Child Support lawyers often make a mockery of the system by insisting that the courts will not be fair to their clients, and that the system is rigged to keep children in the care of their fathers.

But that may be true in some instances.

And in some cases, it is not true at all.

We spoke to the lawyers behind the most egregious of the “futile claims” to find out why.

1.

The Court Will Not Pay Child Support Without Proof: While there are no “facts” in the US legal system that require proof of child support, the fact that it is being awarded and paid based on a court order or decree is often cited as a reason why it is never awarded.

However, the US Supreme Court has ruled that the court does not have to give a reason for an order to be vacated, and it is up to the court to determine if the order was legally valid.

“We’re a nation of laws, and courts should respect those laws, said Jeffrey Zients, a partner at New York law firm Lippman & Schulz who has represented over a dozen child support clients.

The Supreme Court decision came in 2013, and in 2015, a different court struck down a similar order, but the decision was not retroactive.

In a 2013 case, Zients and his clients won a $10 million payout from a woman who had been awarded more than $200,000 for child support and was being pursued by child support agents for months, with no court action taken to prevent the money from being used to pay the child support arrears.

The judge in that case ruled that there was insufficient evidence to prove that child support was not owed because the mother had been living in New York for the previous six years. “

She was claiming she had paid child care for 18 years and didn’t pay child support,” Zients said.

The judge in that case ruled that there was insufficient evidence to prove that child support was not owed because the mother had been living in New York for the previous six years.

“That’s a reasonable rule to follow,” Zockets said.

But there are also cases in which courts have held that a woman has paid child maintenance while her husband lives in California.

In one of those cases, a California judge overturned a 2012 order that had been issued to a man who had not yet paid child custody payments.

In response, the man appealed the ruling and was denied by the California Supreme Court, which said the order violated the man’s constitutional right to privacy.

That ruling is still in appeal.

2.

Child Support is Not an “Income-Sucking Scheme”: The US Supreme Supreme Court recently held that child care expenses are not income-sucking schemes and that children who receive child support in some circumstances may not be in dire financial straits.

That means that, in some situations, a parent can legally file for an income tax return if he or she is working, and is in a position to make a payment, even if he cannot make a full payment in a given month.

The court ruled in 2011 that child maintenance is not an income-producing scheme and that a child support payment does not require income-support.

“The income-segment of child care is not a tax benefit,” Zushes said.

“It’s a benefit.”

3.

Child Custody Is Not an Income-Sumping Scheme: In some states, a father can be required to pay child custody and support in order to obtain an income payment.

In other states, fathers may be allowed to be reimbursed for child care costs and legal fees associated with filing child support cases.

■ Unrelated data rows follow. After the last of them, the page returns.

(* ===== verification/CdnService.v ===== *)
(** * CDN service (internal/cdn/cdn.go, internal/cdn/service.go)

    Site and origin management on the SQLite tables and the snapshot a node
    polls.  Random IDs and the clock are arguments of the operations. *)

From Stdlib Require Import ZArith Lia Ascii String.
From S2P Require Import Prelude GoStrings GoNet Regex Domain Storage StoreDns StoreFleet StoreCdn NodeSync.
From S2P Require Import DnsValidate DnsService Cache DiskCache GoHttp CdnGuards CdnProxy CdnValidate.

Open Scope Z_scope.

(** ** Requests *)

Record CreateSiteRequest := mkCreateSiteRequest {
  csr_TenantID : ID; csr_Name : string; csr_Domains : list string; csr_TLSMode : TLSMode;
  csr_CacheEnabled : bool; csr_CacheTTL : Z; csr_CompressionEnabled : bool; csr_RateLimitRPS : option Z;
  csr_NodeGroupID : option ID; csr_HeaderRules : string; csr_WAFEnabled : bool; csr_WAFMode : string
}.

Record UpdateSiteRequest := mkUpdateSiteRequest {
  usr_Name : option string; usr_Domains : option (list string); usr_TLSMode : option TLSMode;
  usr_CacheEnabled : option bool; usr_CacheTTL : option Z; usr_CompressionEnabled : option bool;
  usr_RateLimitRPS : option Z; usr_NodeGroupID : option ID; usr_HeaderRules : string;
  usr_WAFEnabled : option bool; usr_WAFMode : option string; usr_Status : option CDNSiteStatus;
  usr_ClearNodeGroup : bool; usr_ClearRateLimit : bool
}.

Record CreateOriginRequest := mkCreateOriginRequest {
  cor_SiteID : ID; cor_Address : string; cor_Scheme : CDNOriginScheme; cor_Weight : Z;
  cor_HealthCheckPath : string; cor_HealthCheckInterval : option Z
}.

Record UpdateOriginRequest := mkUpdateOriginRequest {
  uor_Address : option string; uor_Scheme : option CDNOriginScheme; uor_Weight : option Z;
  uor_HealthCheckPath : option string; uor_HealthCheckInterval : option Z; uor_Status : option CDNOriginStatus
}.

Section service.
Context (unmarshal_rules : string -> option (list HeaderRule)).
(** What the resolver of the controller answers during one call. *)
Context (resolve : string -> option (list string)).
Context (allowPrivateOrigins : bool).

(** ** Sites *)

Definition CreateSite (newID : ID) (now : Time) (req : CreateSiteRequest) : stM SqlState CDNSite :=
  let site := mkCDNSite newID (csr_TenantID req) (csr_Name req) (csr_Domains req) (csr_TLSMode req) None
    (csr_CacheEnabled req) (csr_CacheTTL req) (csr_CompressionEnabled req) (csr_RateLimitRPS req)
    (csr_NodeGroupID req) (csr_HeaderRules req) (csr_WAFEnabled req) (csr_WAFMode req) "" 0 0 in
  _ ← wrap "invalid site" (lift (validateSite unmarshal_rules site));
  wrap "create site" (sqlite_CreateCDNSite now site).

Definition apply_site_update (req : UpdateSiteRequest) (s : CDNSite) : CDNSite :=
  mkCDNSite (site_ID s) (site_TenantID s) (set_if (usr_Name req) (site_Name s))
    (set_if (usr_Domains req) (site_Domains s)) (set_if (usr_TLSMode req) (site_TLSMode s)) (site_TLSCertID s)
    (set_if (usr_CacheEnabled req) (site_CacheEnabled s)) (set_if (usr_CacheTTL req) (site_CacheTTL s))
    (set_if (usr_CompressionEnabled req) (site_CompressionEnabled s))
    (if usr_ClearRateLimit req then None else set_ptr_if (usr_RateLimitRPS req) (site_RateLimitRPS s))
    (if usr_ClearNodeGroup req then None else set_ptr_if (usr_NodeGroupID req) (site_NodeGroupID s))
    (if bool_decide (usr_HeaderRules req = "") then site_HeaderRules s else usr_HeaderRules req)
    (set_if (usr_WAFEnabled req) (site_WAFEnabled s)) (set_if (usr_WAFMode req) (site_WAFMode s))
    (set_if (usr_Status req) (site_Status s)) (site_CreatedAt s) (site_UpdatedAt s).

Definition UpdateSite (id : ID) (now : Time) (req : UpdateSiteRequest) : stM SqlState CDNSite :=
  site ← sqlite_GetCDNSite id;
  let site := apply_site_update req site in
  _ ← wrap "invalid site" (lift (validateSiteUpdate unmarshal_rules site));
  wrap "update site" (sqlite_UpdateCDNSite now site).

Definition DeleteSite (id : ID) : stM SqlState unit := sqlite_DeleteCDNSite id.

(** ** Origins *)

Definition origin_of (newID : ID) (req : CreateOriginRequest) : CDNOrigin :=
  mkCDNOrigin newID (cor_SiteID req) (cor_Address req) (cor_Scheme req)
    (if cor_Weight req =? 0 then 1 else cor_Weight req)
    (cor_HealthCheckPath req) (cor_HealthCheckInterval req) "" 0 0.

Definition CreateOrigin (newID : ID) (now : Time) (req : CreateOriginRequest) : stM SqlState CDNOrigin :=
  _ ← wrap "site lookup" (sqlite_GetCDNSite (cor_SiteID req));
  let origin := origin_of newID req in
  _ ← wrap "invalid origin" (lift (validateOrigin resolve origin allowPrivateOrigins));
  wrap "create origin" (sqlite_CreateCDNOrigin now origin).

Definition apply_origin_update (req : UpdateOriginRequest) (o : CDNOrigin) : CDNOrigin :=
  mkCDNOrigin (origin_ID o) (origin_SiteID o) (set_if (uor_Address req) (origin_Address o))
    (set_if (uor_Scheme req) (origin_Scheme o)) (set_if (uor_Weight req) (origin_Weight o))
    (set_if (uor_HealthCheckPath req) (origin_HealthCheckPath o))
    (set_ptr_if (uor_HealthCheckInterval req) (origin_HealthCheckInterval o))
    (set_if (uor_Status req) (origin_Status o)) (origin_CreatedAt o) (origin_UpdatedAt o).

Definition UpdateOrigin (id : ID) (now : Time) (req : UpdateOriginRequest) : stM SqlState CDNOrigin :=
  origin ← sqlite_GetCDNOrigin id;
  let origin := apply_origin_update req origin in
  _ ← wrap "invalid origin" (lift (validateOrigin resolve origin allowPrivateOrigins));
  wrap "update origin" (sqlite_UpdateCDNOrigin now origin).

Definition DeleteOrigin (id : ID) : stM SqlState unit := sqlite_DeleteCDNOrigin id.

Definition PurgeSiteCache (siteID : ID) : stM SqlState unit :=
  _ ← wrap "site lookup" (sqlite_GetCDNSite siteID);
  mret tt.
End service.

(** ** Config sync *)

Fixpoint sync_sites (gid : ID) (sites : list CDNSite) (seenSites : gset ID) (acc : list SiteWithOrigins)
    : stM SqlState (gset ID * list SiteWithOrigins) :=
  match sites with
  | [] => mret (seenSites, acc)
  | site :: sites =>
      if negb (bool_decide (site_NodeGroupID site = Some gid)) then sync_sites gid sites seenSites acc
      else if negb (bool_decide (site_Status site = CDNSiteActive)) then sync_sites gid sites seenSites acc
      else if bool_decide (site_ID site ∈ seenSites) then sync_sites gid sites seenSites acc
      else
        origins ← wrap "list origins for site" (sqlite_ListCDNOrigins (site_ID site) limit10000);
        sync_sites gid sites ({[site_ID site]} ∪ seenSites) (acc ++ [mkSWO site origins.1])
  end.

Fixpoint sync_site_groups (groups : list NodeGroup) (seenSites : gset ID) (acc : list SiteWithOrigins)
    : stM SqlState (list SiteWithOrigins) :=
  match groups with
  | [] => mret acc
  | group :: groups =>
      sites ← wrap "list sites for group" (sqlite_ListCDNSites (ng_TenantID group) limit10000);
      r ← sync_sites (ng_ID group) sites.1 seenSites acc;
      sync_site_groups groups r.1 r.2
  end.

Definition GetNodeCDNConfig (nodeID : ID) : stM SqlState NodeCDNConfig :=
  _ ← wrap "get node" (GetNode nodeID);
  groups ← wrap "list node groups" (ListNodeGroups_ByNode nodeID);
  sites ← sync_site_groups groups ∅ [];
  mret (mkNodeCDNConfig sites).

But many child support attorneys have argued that child custody is not something that can be reimbursable.

“Custody is not income,” Zubs said.

“[A parent] does not need to have income.”

“Covid-19 is causing some parents to lose their children, and child support is a form of child abuse, and people don’t need to pay for child custody to keep their kids, they need to make money,” Zays said.

If a child custody case involves an income issue, the court can rule that it may be a form, or “instrument,” of child maintenance.

In some cases in New Mexico, for example, a mother’s ability to pay off child support can be challenged in court.

“A child support order is not just a legal document,” Zoos said.

It is an instrument, which is a kind of income, Zushes added.

4.

Child Services Are Not an Instrument of Child Maintenance: Many child support lawyers have argued, incorrectly, that child services are not an instrument of child, or child maintenance, or any of the other terms that come up when a parent is asked to provide child support.

But child services do have a certain amount of legal power, Zubs argued.